L'hébreu biblique
Le blog de Haïm Ouizemann

Parashat Devarim, le temps des amours

וַיִּקְחוּ בְנֵי-אַהֲרֹן נָדָב וַאֲבִיהוּא אִישׁ מַחְתָּתוֹ וַיִּ

Le livre de Devarim[1], Deutéronome ou Mishneh Tora, concluant la Tora (Pentateuque), connu aussi sous le nom de Testament de Moïse, commence par l’énumération de lieux qui, selon la majorité des commentateurs dont Rashi, font allusion aux lieux où les Hébreux se sont révoltés contre l’Eternel.

א אֵלֶּה הַדְּבָרִים אֲשֶׁר דִּבֶּר מֹשֶׁה אֶל-כָּל-יִשְׂרָאֵל בְּעֵבֶר הַיַּרְדֵּן:  בַּמִּדְבָּר בָּעֲרָבָה מוֹל סוּף בֵּין-פָּארָן וּבֵין-תֹּפֶל, וְלָבָן וַחֲצֵרֹת וְדִי זָהָב. (דברים א: א)1 Ce sont là les paroles que Moïse adressa à tout Israël en-deçà du Jourdain, dans le désert, dans la plaine en face de Souf, entre Pharan et Tofel, Labân, Hatséroth et Di-Zahav (Deuteronome 1 : 1).

Le commentateur Rashi explique que Moïse « ne les [les lieux] cite que par allusion, afin de ménager l’honneur d’Israël » (Rashi sur le verset Deutéronome 1 : 1).

Comment expliquer que Moïse ait choisi dès la première phrase de son discours – le plus long de toute la Tora – de faire des remontrances à ses propres frères hébreux ? N’aurait-il pas dû plutôt sur le plan rhétorique et psychologique attendre la fin de son discours pour ne pas les éloigner de lui ? Pourquoi donc Moïse déroge-t-il au principe oratoire classique d’introduire son discours par une parole positive propre à attirer l’attention des principaux intéressés ?

Deux réponses peuvent être proposées.
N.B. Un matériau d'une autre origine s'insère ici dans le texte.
(** * Scene layout and semantic change of render_sc_images_drop.py

    A shallow embedding of the placement, mutation, relationship and
    visibility code of [image_generation/render_sc_images_drop.py], of
    its two render functions, of [render_shadeless] and of the loop of
    [main], and of the three scripts of [caption_generation].

    Python floats are read as exact rationals ([Q]); [math.sqrt] is a
    parameter.  Object dictionaries live in a store of cells addressed by
    [loc], so that [copy.deepcopy] and the in-place update of
    ['pixel_coords'] keep their aliasing.  The calls into Blender ([utils],
    [bpy]) and the random generator are parameters of the model. *)

From Stdlib Require Import QArith Qround Lqa ZArith Lia List Ascii String Bool.
From stdpp Require Import base list strings gmap sorting pretty.
Import ListNotations.

Local Open Scope string_scope.
Local Open Scope list_scope.
Local Open Scope Q_scope.

(** ** Numbers *)

Definition Qltb (a b : Q) : bool := negb (Qle_bool b a).

Definition vec3 : Type := Q * Q * Q.

Definition vx (v : vec3) : Q := fst (fst v).
Definition vy (v : vec3) : Q := snd (fst v).
Definition vz (v : vec3) : Q := snd v.

(** [-v] on a [mathutils.Vector]. *)
Definition vneg (v : vec3) : vec3 := (- vx v, - vy v, - vz v).

(** Equality of two float triples, as Python's [==] on tuples. *)
Definition vec3_eqb (u v : vec3) : bool :=
  Qeq_bool (vx u) (vx v) && Qeq_bool (vy u) (vy v) && Qeq_bool (vz u) (vz v).

(** ** Scene data *)

(** [scene_struct['directions']]: the six entries that both render
    functions store, in the order in which they are inserted. *)
Record Directions := {
  d_behind : vec3;
  d_front : vec3;
  d_left : vec3;
  d_right : vec3;
  d_above : vec3;
  d_below : vec3
}.

(** Lines 455-460 and 593-598: the directions saved in the scene struct. *)
Definition make_directions (plane_behind plane_left plane_up : vec3) : Directions :=
  {| d_behind := plane_behind;
     d_front := vneg plane_behind;
     d_left := plane_left;
     d_right := vneg plane_left;
     d_above := plane_up;
     d_below := vneg plane_up |}.

(** [scene_struct['directions'].items()], in insertion order. *)
Definition directions_items (d : Directions) : list (string * vec3) :=
  [("behind", d_behind d); ("front", d_front d); ("left", d_left d);
   ("right", d_right d); ("above", d_above d); ("below", d_below d)].

Fixpoint assoc {B} (l : list (string * B)) (k : string) : option B :=
  match l with
  | [] => None
  | (k', v) :: rest => if String.eqb k' k then Some v else assoc rest k
  end.

(** [scene_struct['directions'][name]]. *)
Definition directions_get (d : Directions) (name : string) : option vec3 :=
  assoc (directions_items d) name.

(** What [utils.get_camera_coords] returns: pixel column, pixel row, depth. *)
Definition PixelCoords : Type := Z * Z * Q.

(** One entry of [scene_struct['objects']]. *)
Record Obj := {
  o_shape : string;
  o_size : string;
  o_material : string;
  o_3d_coords : vec3;
  o_rotation : Q;
  o_pixel_coords : option PixelCoords;
  o_color : string
}.

Definition set_pixel_coords (o : Obj) (pc : option PixelCoords) : Obj :=
  {| o_shape := o_shape o; o_size := o_size o; o_material := o_material o;
     o_3d_coords := o_3d_coords o; o_rotation := o_rotation o;
     o_pixel_coords := pc; o_color := o_color o |}.

Definition set_color (o : Obj) (c : string) : Obj :=
  {| o_shape := o_shape o; o_size := o_size o; o_material := o_material o;
     o_3d_coords := o_3d_coords o; o_rotation := o_rotation o;
     o_pixel_coords := o_pixel_coords o; o_color := c |}.

Definition set_material (o : Obj) (m : string) : Obj :=
  {| o_shape := o_shape o; o_size := o_size o; o_material := m;
     o_3d_coords := o_3d_coords o; o_rotation := o_rotation o;
     o_pixel_coords := o_pixel_coords o; o_color := o_color o |}.

(** The fields that a semantic change is about: everything except
    ['pixel_coords']. *)
Definition semantic_fields (o : Obj) : string * string * string * string * Q * vec3 :=
  (o_shape o, o_size o, o_material o, o_color o, o_rotation o, o_3d_coords o).

(** Python's [==] on two object dictionaries. *)
Definition pixel_coords_eqb (a b : option PixelCoords) : bool :=
  match a, b with
  | None, None => true
  | Some (px, py, pz), Some (qx, qy, qz) =>
      Z.eqb px qx && Z.eqb py qy && Qeq_bool pz qz
  | _, _ => false
  end.

Definition obj_eqb (a b : Obj) : bool :=
  String.eqb (o_shape a) (o_shape b) && String.eqb (o_size a) (o_size b)
  && String.eqb (o_material a) (o_material b)
  && vec3_eqb (o_3d_coords a) (o_3d_coords b)
  && Qeq_bool (o_rotation a) (o_rotation b)
  && pixel_coords_eqb (o_pixel_coords a) (o_pixel_coords b)
  && String.eqb (o_color a) (o_color b).

(** A Blender object as the script makes it: the arguments of
    [utils.add_object] and of [utils.add_material]. *)
Record BlenderObj := {
  bo_name : string;
  bo_scale : Q;
  bo_x : Q;
  bo_y : Q;
  bo_theta : Q;
  bo_material : string;
  bo_rgba : list Q
}.

(** An entry of the [positions] lists: [(x, y, r)]. *)
Definition bo_position (b : BlenderObj) : Q * Q * Q := (bo_x b, bo_y b, bo_scale b).

(** The property file ([args.properties_json]), each dictionary as its
    list of items. *)
Record Properties := {
  p_colors : list (string * list Z);
  p_materials : list (string * string);
  p_shapes : list (string * string);
  p_sizes : list (string * Q)
}.

(** The command-line arguments that the layout code reads;
    [a_shape_color_combos] is the content of [--shape_color_combos_json]. *)
Record Args := {
  a_min_dist : Q;
  a_margin : Q;
  a_max_retries : Z;
  a_min_pixels_per_object : Z;
  a_shape_color_combos : option (list (string * list string))
}.

(** The services of the host: [obj.location] of a new object,
    [utils.get_camera_coords(camera, .)] and the pixel buffer
    [list(img.pixels)] of the image that [render_shadeless] writes
    (one number per channel, four channels per pixel). *)
Record Blender := {
  object_location : BlenderObj -> vec3;
  get_camera_coords : vec3 -> PixelCoords;
  shadeless_pixels : list BlenderObj -> list Z
}.

(** The random generator: the k-th number drawn for an integer choice,
    for [random.uniform] and for [random.random]. *)
Record RandomSource := {
  rs_int : nat -> nat;
  rs_uniform : nat -> Q;
  rs_random : nat -> Q
}.

(** ** Store, exceptions and the monad of the script *)

(** A reference to an object dictionary: the index of its cell. *)
Abbreviation loc := nat (only parsing).

Record State := {
  heap : list Obj;
  n_int : nat;
  n_uniform : nat;
  n_random : nat
}.

Inductive exn :=
| IndexError | KeyError | ValueError | AssertionError
| RecursionError   (* the restart recursion ran out of depth *)
| NoFuel           (* a [while True] loop did not end within its fuel *)
| BadRef.          (* a reference to no cell; never the case in Python *)

Inductive result (A : Type) :=
| Ok (a : A)
| Raise (e : exn).
Arguments Ok {A} a.
Arguments Raise {A} e.

Definition M (A : Type) : Type := State -> result A * State.

Definition ret {A} (a : A) : M A := fun st => (Ok a, st).
Definition raise {A} (e : exn) : M A := fun st => (Raise e, st).
Definition bind {A B} (m : M A) (k : A -> M B) : M B :=
  fun st => match m st with
            | (Ok a, st') => k a st'
            | (Raise e, st') => (Raise e, st')
            end.
Definition lift {A} (r : result A) : M A := fun st => (r, st).

Declare Scope py_scope.
Delimit Scope py_scope with py.
Notation "x <- m ; k" := (bind m (fun x => k))
  (at level 20, m at level 100, k at level 200, only parsing) : py_scope.
Notation "' pat <- m ; k" := (bind m (fun x => match x with pat => k end))
  (at level 20, pat pattern, m at level 100, k at level 200, only parsing) : py_scope.
Local Open Scope py_scope.

Definition rbind {A B} (r : result A) (k : A -> result B) : result B :=
  match r with Ok a => k a | Raise e => Raise e end.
Rashi invoque l’approche de la mort de Moïse :

ג וַיְהִי בְּאַרְבָּעִים שָׁנָה, בְּעַשְׁתֵּי-עָשָׂר חֹדֶשׁ בְּאֶחָד לַחֹדֶשׁ דִּבֶּר מֹשֶׁה אֶל-בְּנֵי יִשְׂרָאֵל כְּכֹל אֲשֶׁר צִוָּה יְהוָה אֹתוֹ, אֲלֵהֶם. (דברים א: ג)3 Or, ce fut dans la quarantième année, le onzième mois, le premier jour du mois, que Moïse redit aux enfants d’Israël tout ce que l’Éternel lui avait ordonné à leur égard. (Deutéronome 1 : 3).

Rashi commente :

«מְלַמֵּד שֶׁלֹּא הוֹכִיחָן אֶלָּא סָמוּךְ לַמִּיתָה»

« Cela nous apprend qu’il ne leur a adressé des remontrances qu’à l’approche de sa mort… ».

Mais en quoi « l’approche de la mort » explique-t-elle ces reproches ?

Rashi nous aide grandement à répondre à cette interrogation en se référant à d’autres passages bibliques dans lesquels il y est fait mention de remontrances prononcées avant la mort du personnage biblique.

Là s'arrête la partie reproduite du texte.